#### [Exercise directions]
When you reach the line that contains "(** ** Override merge *)" in the data below, copy it and every line after it exactly, adding nothing.
*** Exercise data ***
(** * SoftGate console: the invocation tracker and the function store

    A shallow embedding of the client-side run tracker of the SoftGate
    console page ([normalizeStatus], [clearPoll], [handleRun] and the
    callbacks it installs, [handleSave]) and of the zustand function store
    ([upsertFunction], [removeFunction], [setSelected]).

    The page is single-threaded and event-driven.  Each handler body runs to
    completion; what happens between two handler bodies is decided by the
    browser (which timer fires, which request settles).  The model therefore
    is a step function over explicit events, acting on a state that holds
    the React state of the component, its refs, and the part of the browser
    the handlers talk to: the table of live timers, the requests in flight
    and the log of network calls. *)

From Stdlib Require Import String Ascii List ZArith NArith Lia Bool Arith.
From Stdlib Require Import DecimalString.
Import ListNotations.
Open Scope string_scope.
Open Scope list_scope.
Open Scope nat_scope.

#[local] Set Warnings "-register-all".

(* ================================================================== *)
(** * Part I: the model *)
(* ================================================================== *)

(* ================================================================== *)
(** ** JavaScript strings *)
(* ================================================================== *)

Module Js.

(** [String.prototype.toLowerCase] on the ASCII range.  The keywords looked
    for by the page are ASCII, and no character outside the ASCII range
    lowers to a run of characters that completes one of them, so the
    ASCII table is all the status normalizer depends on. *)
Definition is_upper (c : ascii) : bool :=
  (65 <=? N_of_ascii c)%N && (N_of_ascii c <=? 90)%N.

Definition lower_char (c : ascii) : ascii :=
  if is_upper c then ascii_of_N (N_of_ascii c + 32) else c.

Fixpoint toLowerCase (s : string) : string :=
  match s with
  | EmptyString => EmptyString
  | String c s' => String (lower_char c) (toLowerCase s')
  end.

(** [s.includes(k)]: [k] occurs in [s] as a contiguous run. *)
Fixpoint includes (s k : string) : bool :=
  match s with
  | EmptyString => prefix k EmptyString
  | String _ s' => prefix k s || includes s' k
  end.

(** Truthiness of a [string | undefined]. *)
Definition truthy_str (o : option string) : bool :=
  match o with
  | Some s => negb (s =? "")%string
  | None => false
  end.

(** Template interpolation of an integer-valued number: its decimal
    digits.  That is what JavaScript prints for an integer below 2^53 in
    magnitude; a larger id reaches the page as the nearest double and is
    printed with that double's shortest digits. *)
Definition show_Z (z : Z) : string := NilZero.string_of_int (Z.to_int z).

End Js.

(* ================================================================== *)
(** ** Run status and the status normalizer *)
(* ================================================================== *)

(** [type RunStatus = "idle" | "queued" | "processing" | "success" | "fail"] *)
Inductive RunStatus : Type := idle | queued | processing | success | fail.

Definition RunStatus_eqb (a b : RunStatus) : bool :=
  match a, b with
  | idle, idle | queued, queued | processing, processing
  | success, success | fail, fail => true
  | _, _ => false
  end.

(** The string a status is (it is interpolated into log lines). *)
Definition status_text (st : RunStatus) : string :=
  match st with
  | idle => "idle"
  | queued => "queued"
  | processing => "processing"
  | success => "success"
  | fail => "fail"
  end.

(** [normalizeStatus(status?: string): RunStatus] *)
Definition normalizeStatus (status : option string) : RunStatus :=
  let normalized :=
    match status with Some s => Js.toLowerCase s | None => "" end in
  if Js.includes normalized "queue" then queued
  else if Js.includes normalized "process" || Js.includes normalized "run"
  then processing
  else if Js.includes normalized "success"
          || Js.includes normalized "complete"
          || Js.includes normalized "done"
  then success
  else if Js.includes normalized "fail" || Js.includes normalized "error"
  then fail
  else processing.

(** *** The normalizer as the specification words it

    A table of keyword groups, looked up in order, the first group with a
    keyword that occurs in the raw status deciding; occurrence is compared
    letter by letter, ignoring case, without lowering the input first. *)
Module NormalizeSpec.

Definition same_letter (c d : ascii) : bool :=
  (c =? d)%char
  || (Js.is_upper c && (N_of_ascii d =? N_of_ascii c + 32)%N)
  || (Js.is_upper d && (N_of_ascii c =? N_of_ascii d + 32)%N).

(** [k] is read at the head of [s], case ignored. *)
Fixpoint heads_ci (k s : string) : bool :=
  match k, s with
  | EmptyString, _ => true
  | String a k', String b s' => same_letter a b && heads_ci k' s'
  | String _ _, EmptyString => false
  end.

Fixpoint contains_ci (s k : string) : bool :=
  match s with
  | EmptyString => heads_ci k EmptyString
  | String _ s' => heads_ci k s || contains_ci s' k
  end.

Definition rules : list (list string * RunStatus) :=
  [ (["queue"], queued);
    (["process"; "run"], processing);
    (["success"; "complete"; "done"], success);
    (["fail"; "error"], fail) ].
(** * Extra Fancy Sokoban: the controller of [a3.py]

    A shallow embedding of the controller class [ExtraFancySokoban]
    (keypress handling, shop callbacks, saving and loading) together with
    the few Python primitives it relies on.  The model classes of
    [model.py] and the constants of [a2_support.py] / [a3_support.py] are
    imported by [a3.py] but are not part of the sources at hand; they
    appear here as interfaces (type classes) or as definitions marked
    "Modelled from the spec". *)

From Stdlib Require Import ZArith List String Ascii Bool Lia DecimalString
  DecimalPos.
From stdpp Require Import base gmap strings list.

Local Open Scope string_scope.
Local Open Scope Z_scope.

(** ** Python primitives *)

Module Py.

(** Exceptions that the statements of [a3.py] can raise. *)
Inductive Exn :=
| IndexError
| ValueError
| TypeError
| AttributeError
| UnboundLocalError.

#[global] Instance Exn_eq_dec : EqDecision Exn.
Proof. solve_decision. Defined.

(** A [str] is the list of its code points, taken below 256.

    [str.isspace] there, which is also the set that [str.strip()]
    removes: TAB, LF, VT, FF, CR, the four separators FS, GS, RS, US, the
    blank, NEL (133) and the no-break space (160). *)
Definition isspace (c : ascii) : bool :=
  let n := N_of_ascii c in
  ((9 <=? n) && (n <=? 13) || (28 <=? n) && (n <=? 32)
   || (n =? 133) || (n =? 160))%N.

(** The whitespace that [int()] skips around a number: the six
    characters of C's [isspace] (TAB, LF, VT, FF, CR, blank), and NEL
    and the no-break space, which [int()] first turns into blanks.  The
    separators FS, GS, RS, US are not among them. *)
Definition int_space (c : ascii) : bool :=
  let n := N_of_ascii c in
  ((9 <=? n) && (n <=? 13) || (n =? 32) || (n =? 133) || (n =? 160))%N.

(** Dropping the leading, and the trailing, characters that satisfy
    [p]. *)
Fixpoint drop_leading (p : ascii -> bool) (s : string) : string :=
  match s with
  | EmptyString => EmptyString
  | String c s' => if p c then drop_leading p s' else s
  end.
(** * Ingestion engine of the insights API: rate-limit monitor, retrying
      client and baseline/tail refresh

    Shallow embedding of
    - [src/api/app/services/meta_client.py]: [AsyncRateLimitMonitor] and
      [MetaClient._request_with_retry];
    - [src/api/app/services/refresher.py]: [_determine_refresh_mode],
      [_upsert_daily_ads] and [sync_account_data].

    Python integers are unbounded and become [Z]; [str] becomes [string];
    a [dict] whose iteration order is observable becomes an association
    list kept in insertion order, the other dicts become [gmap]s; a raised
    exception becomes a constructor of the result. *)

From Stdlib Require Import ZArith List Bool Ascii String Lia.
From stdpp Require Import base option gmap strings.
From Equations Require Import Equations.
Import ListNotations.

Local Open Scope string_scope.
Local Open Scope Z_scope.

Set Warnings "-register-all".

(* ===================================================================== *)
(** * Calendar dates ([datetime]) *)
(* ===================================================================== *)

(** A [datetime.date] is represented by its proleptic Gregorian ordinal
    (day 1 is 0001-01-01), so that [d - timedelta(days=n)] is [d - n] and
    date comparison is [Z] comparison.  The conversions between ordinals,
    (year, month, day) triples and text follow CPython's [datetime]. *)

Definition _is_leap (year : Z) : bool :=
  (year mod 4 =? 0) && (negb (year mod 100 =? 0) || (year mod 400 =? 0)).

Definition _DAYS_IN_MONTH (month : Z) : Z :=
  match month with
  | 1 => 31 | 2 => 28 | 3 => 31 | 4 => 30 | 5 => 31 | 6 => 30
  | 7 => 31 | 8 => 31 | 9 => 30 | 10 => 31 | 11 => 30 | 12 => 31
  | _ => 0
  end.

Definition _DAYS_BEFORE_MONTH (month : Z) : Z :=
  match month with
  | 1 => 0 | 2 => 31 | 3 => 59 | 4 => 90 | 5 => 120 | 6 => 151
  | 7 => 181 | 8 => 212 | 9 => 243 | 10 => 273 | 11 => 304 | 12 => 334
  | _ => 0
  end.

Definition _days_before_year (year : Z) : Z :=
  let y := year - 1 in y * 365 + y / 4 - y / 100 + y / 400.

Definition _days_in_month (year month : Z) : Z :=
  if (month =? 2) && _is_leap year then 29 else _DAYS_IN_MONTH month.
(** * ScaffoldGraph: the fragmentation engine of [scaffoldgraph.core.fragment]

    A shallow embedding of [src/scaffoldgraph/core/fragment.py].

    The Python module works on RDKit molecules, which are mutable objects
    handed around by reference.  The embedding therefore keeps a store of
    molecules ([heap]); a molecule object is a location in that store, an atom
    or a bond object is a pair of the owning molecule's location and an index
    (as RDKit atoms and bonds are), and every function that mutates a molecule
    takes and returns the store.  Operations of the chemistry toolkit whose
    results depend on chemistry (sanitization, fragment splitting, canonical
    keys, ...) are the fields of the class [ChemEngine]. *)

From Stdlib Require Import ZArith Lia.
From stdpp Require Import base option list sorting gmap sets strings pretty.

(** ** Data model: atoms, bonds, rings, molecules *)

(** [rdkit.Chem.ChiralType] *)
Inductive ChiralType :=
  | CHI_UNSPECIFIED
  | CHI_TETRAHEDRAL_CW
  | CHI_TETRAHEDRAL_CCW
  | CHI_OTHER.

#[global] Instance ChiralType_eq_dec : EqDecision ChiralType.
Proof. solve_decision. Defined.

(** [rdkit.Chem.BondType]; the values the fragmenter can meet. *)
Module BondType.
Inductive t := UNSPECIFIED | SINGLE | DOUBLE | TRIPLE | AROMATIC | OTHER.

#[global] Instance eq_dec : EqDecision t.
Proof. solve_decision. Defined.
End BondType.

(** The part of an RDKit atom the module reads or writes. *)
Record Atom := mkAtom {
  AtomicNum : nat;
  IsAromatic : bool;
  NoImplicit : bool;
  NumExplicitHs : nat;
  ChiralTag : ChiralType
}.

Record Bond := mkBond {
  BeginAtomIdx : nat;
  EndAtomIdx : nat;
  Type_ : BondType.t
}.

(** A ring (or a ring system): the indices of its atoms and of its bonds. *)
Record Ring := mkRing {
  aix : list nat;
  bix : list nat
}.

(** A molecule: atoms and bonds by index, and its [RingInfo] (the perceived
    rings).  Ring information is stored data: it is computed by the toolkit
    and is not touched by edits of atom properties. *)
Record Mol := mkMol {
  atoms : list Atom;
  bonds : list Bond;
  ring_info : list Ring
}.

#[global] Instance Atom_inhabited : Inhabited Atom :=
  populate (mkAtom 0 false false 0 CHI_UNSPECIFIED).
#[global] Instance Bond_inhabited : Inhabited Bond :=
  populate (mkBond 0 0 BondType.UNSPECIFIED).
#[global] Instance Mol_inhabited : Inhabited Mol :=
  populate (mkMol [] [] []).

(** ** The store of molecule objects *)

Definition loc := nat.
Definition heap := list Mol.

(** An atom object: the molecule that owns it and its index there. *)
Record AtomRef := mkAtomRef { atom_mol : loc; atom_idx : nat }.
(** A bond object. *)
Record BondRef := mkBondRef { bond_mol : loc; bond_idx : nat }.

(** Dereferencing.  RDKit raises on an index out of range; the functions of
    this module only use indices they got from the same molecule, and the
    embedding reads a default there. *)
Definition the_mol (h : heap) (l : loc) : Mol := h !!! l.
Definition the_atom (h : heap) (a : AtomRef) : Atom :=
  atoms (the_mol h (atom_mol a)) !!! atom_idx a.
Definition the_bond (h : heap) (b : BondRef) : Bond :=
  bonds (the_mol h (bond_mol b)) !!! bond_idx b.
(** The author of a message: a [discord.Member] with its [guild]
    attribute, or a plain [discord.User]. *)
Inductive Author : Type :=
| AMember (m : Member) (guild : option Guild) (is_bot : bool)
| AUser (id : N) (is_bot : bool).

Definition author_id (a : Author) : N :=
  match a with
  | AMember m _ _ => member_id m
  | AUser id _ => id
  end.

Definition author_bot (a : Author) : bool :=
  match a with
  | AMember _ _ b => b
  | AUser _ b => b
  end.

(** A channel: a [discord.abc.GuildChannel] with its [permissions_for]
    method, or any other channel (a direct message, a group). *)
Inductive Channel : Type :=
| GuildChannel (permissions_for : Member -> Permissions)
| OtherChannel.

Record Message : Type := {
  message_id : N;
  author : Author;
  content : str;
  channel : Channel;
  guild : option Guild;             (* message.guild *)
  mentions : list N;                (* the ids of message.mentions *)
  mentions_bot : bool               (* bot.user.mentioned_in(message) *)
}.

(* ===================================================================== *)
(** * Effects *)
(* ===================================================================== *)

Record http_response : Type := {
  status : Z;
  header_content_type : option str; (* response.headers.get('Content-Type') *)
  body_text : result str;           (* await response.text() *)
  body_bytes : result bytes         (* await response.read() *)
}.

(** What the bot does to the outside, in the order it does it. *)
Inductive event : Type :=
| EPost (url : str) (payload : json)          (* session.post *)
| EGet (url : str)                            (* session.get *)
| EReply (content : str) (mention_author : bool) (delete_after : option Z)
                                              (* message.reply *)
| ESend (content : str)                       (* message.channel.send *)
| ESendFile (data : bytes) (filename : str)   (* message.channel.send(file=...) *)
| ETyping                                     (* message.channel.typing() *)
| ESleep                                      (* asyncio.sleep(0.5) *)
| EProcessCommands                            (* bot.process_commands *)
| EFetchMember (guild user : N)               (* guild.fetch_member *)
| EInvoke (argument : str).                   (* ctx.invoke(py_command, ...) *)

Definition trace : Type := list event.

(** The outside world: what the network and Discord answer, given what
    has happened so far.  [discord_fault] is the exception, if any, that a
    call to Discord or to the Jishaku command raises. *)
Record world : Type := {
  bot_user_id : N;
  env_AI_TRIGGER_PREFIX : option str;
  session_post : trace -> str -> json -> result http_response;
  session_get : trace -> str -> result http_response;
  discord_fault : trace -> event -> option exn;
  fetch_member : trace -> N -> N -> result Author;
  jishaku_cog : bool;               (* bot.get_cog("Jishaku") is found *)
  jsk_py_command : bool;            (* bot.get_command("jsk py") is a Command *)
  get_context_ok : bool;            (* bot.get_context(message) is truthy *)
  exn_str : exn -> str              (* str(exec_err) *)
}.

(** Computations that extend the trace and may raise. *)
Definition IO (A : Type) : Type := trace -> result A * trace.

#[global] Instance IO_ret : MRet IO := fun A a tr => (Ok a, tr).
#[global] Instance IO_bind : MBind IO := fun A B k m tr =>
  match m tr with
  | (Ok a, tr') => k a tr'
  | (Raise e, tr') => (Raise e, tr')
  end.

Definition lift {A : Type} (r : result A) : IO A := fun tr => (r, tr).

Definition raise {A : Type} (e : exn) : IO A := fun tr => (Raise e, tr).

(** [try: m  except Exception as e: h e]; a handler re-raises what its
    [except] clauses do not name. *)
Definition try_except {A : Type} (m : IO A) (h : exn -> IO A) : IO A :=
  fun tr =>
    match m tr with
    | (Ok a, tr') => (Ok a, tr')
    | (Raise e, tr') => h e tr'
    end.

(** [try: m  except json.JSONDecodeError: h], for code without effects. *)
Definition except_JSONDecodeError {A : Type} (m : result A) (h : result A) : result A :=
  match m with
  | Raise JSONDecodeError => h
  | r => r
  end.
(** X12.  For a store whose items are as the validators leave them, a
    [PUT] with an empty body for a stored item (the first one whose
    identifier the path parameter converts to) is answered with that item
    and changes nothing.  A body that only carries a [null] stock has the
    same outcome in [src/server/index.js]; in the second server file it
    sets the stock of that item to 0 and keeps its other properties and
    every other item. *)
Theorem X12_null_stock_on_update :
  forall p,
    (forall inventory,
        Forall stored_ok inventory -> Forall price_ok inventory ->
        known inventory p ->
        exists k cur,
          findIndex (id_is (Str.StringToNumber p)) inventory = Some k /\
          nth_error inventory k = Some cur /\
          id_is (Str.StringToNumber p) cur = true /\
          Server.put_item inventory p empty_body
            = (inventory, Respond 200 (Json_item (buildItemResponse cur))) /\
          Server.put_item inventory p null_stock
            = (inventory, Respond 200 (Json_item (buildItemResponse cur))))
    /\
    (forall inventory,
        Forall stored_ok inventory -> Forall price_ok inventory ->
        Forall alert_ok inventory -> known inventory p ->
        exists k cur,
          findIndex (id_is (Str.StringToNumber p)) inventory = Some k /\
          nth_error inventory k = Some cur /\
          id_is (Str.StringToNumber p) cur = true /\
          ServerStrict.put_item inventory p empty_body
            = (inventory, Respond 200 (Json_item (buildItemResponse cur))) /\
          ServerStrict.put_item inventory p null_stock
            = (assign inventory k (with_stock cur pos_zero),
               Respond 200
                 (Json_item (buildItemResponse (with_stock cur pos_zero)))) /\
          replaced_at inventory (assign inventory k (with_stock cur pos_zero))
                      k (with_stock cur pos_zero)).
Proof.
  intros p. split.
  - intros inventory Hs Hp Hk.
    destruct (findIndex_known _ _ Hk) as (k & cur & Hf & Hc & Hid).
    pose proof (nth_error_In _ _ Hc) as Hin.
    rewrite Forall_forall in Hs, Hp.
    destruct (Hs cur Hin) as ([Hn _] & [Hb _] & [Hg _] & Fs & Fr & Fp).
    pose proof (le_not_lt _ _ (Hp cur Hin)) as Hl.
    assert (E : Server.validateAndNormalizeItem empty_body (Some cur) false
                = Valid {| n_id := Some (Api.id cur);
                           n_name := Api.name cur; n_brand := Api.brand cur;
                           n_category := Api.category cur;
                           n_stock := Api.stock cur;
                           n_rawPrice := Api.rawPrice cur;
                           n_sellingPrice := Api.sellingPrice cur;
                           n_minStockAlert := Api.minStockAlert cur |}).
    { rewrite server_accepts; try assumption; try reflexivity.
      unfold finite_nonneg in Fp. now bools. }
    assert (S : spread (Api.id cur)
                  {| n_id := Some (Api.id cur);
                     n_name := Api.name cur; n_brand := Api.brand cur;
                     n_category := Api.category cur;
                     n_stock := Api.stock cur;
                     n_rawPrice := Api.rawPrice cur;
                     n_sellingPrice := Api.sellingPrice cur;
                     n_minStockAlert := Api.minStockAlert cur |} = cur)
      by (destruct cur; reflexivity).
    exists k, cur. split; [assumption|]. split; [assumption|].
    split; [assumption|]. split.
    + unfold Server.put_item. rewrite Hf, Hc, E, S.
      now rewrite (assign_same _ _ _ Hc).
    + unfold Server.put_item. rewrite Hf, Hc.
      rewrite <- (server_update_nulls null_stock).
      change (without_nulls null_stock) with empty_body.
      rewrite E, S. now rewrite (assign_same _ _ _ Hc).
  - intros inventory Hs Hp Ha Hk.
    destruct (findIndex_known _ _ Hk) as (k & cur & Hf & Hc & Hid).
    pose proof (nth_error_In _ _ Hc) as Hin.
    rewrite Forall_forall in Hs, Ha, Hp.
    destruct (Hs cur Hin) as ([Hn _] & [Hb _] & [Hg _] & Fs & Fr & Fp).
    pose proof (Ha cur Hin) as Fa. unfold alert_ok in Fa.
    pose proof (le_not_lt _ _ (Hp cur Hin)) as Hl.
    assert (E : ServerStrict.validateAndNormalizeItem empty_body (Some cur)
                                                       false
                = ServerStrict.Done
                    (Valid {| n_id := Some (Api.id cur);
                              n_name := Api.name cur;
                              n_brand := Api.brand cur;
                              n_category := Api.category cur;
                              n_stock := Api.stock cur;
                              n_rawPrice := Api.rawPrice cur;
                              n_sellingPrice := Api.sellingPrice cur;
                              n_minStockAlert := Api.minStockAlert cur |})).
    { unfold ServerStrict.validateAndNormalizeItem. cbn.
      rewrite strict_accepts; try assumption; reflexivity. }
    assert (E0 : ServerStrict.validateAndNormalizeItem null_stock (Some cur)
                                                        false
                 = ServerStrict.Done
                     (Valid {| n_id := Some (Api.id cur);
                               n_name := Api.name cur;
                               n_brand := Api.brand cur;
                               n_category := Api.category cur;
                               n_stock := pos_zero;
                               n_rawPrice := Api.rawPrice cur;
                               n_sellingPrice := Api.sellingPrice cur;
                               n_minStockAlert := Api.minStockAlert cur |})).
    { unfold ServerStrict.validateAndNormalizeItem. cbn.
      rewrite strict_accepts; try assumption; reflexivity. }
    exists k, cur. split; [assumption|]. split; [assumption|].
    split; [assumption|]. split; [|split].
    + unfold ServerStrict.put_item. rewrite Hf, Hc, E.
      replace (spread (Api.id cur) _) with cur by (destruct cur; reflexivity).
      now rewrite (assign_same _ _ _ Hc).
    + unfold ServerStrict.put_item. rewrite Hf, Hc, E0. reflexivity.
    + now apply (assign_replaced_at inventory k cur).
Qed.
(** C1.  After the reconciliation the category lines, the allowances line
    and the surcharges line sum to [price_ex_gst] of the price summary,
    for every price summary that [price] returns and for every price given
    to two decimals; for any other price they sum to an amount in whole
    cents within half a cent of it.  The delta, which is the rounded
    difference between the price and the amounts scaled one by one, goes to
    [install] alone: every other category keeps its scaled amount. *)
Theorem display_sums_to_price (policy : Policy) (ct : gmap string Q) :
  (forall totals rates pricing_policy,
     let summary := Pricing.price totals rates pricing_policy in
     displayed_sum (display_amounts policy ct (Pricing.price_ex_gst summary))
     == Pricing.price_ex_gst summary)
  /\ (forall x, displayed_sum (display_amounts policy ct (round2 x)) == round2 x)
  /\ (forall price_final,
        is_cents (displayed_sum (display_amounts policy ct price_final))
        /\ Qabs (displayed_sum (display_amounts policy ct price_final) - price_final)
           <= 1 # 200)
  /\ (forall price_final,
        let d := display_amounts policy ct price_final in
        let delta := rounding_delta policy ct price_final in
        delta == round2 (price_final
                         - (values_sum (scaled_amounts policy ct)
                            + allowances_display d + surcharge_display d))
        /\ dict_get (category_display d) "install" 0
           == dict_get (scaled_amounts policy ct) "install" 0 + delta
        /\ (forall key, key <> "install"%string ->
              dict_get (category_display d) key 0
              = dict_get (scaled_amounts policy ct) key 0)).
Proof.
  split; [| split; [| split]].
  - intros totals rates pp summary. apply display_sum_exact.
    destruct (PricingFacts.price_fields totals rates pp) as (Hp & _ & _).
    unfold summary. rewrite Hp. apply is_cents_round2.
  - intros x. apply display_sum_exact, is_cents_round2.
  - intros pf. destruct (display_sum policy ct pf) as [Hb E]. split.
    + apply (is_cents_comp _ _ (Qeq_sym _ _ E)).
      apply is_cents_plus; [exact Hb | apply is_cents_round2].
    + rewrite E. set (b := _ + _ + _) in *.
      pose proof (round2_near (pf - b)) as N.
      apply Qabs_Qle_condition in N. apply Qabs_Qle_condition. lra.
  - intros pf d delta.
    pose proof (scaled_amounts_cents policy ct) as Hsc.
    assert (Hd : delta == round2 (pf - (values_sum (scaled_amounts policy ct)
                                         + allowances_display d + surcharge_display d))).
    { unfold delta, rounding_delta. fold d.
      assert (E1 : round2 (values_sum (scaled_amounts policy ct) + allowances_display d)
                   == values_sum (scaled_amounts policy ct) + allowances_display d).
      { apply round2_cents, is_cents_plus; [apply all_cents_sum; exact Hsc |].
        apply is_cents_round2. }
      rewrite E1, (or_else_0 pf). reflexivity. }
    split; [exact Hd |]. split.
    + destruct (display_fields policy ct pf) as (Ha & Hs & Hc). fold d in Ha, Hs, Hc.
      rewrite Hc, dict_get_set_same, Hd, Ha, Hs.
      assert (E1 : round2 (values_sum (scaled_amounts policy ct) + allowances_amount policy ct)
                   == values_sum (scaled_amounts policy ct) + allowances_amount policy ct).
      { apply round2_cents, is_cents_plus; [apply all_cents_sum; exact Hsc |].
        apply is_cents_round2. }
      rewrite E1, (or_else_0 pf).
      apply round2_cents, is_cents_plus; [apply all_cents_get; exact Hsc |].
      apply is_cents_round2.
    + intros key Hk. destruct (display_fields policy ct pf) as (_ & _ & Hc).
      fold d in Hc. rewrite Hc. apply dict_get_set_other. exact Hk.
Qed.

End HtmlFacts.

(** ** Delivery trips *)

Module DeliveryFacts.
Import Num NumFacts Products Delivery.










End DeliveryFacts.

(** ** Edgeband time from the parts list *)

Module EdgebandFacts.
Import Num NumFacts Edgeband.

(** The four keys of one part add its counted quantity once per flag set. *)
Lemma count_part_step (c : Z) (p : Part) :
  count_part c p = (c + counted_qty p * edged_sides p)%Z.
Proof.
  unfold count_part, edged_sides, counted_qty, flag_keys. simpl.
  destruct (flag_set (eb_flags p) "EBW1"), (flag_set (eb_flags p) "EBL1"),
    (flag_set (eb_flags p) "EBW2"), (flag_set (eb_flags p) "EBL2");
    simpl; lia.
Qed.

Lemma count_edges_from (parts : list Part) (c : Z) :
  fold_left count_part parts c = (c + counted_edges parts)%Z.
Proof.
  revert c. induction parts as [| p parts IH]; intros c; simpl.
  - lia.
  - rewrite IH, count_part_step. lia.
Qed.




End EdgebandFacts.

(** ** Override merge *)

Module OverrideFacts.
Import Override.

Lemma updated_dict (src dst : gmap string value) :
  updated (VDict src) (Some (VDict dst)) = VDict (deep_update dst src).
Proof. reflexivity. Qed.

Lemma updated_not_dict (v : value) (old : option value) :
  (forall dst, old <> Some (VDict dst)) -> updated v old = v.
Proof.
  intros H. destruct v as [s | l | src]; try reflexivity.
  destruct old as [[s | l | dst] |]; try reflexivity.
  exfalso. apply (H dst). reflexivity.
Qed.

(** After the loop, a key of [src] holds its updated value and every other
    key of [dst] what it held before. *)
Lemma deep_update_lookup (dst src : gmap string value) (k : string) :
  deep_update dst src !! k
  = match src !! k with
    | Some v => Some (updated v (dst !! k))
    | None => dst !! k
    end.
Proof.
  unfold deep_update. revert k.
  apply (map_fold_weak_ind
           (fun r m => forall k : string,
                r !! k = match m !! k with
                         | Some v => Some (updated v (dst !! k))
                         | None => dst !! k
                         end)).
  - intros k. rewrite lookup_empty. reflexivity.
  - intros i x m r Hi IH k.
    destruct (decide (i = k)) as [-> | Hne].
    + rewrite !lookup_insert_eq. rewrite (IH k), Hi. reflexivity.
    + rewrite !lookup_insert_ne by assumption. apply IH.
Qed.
*** End of Exercise data ***
#### [Answer below]
(** ** Override merge *)

Module OverrideFacts.
Import Override.

Lemma updated_dict (src dst : gmap string value) :
  updated (VDict src) (Some (VDict dst)) = VDict (deep_update dst src).
Proof. reflexivity. Qed.

Lemma updated_not_dict (v : value) (old : option value) :
  (forall dst, old <> Some (VDict dst)) -> updated v old = v.
Proof.
  intros H. destruct v as [s | l | src]; try reflexivity.
  destruct old as [[s | l | dst] |]; try reflexivity.
  exfalso. apply (H dst). reflexivity.
Qed.

(** After the loop, a key of [src] holds its updated value and every other
    key of [dst] what it held before. *)
Lemma deep_update_lookup (dst src : gmap string value) (k : string) :
  deep_update dst src !! k
  = match src !! k with
    | Some v => Some (updated v (dst !! k))
    | None => dst !! k
    end.
Proof.
  unfold deep_update. revert k.
  apply (map_fold_weak_ind
           (fun r m => forall k : string,
                r !! k = match m !! k with
                         | Some v => Some (updated v (dst !! k))
                         | None => dst !! k
                         end)).
  - intros k. rewrite lookup_empty. reflexivity.
  - intros i x m r Hi IH k.
    destruct (decide (i = k)) as [-> | Hne].
    + rewrite !lookup_insert_eq. rewrite (IH k), Hi. reflexivity.
    + rewrite !lookup_insert_ne by assumption. apply IH.
Qed.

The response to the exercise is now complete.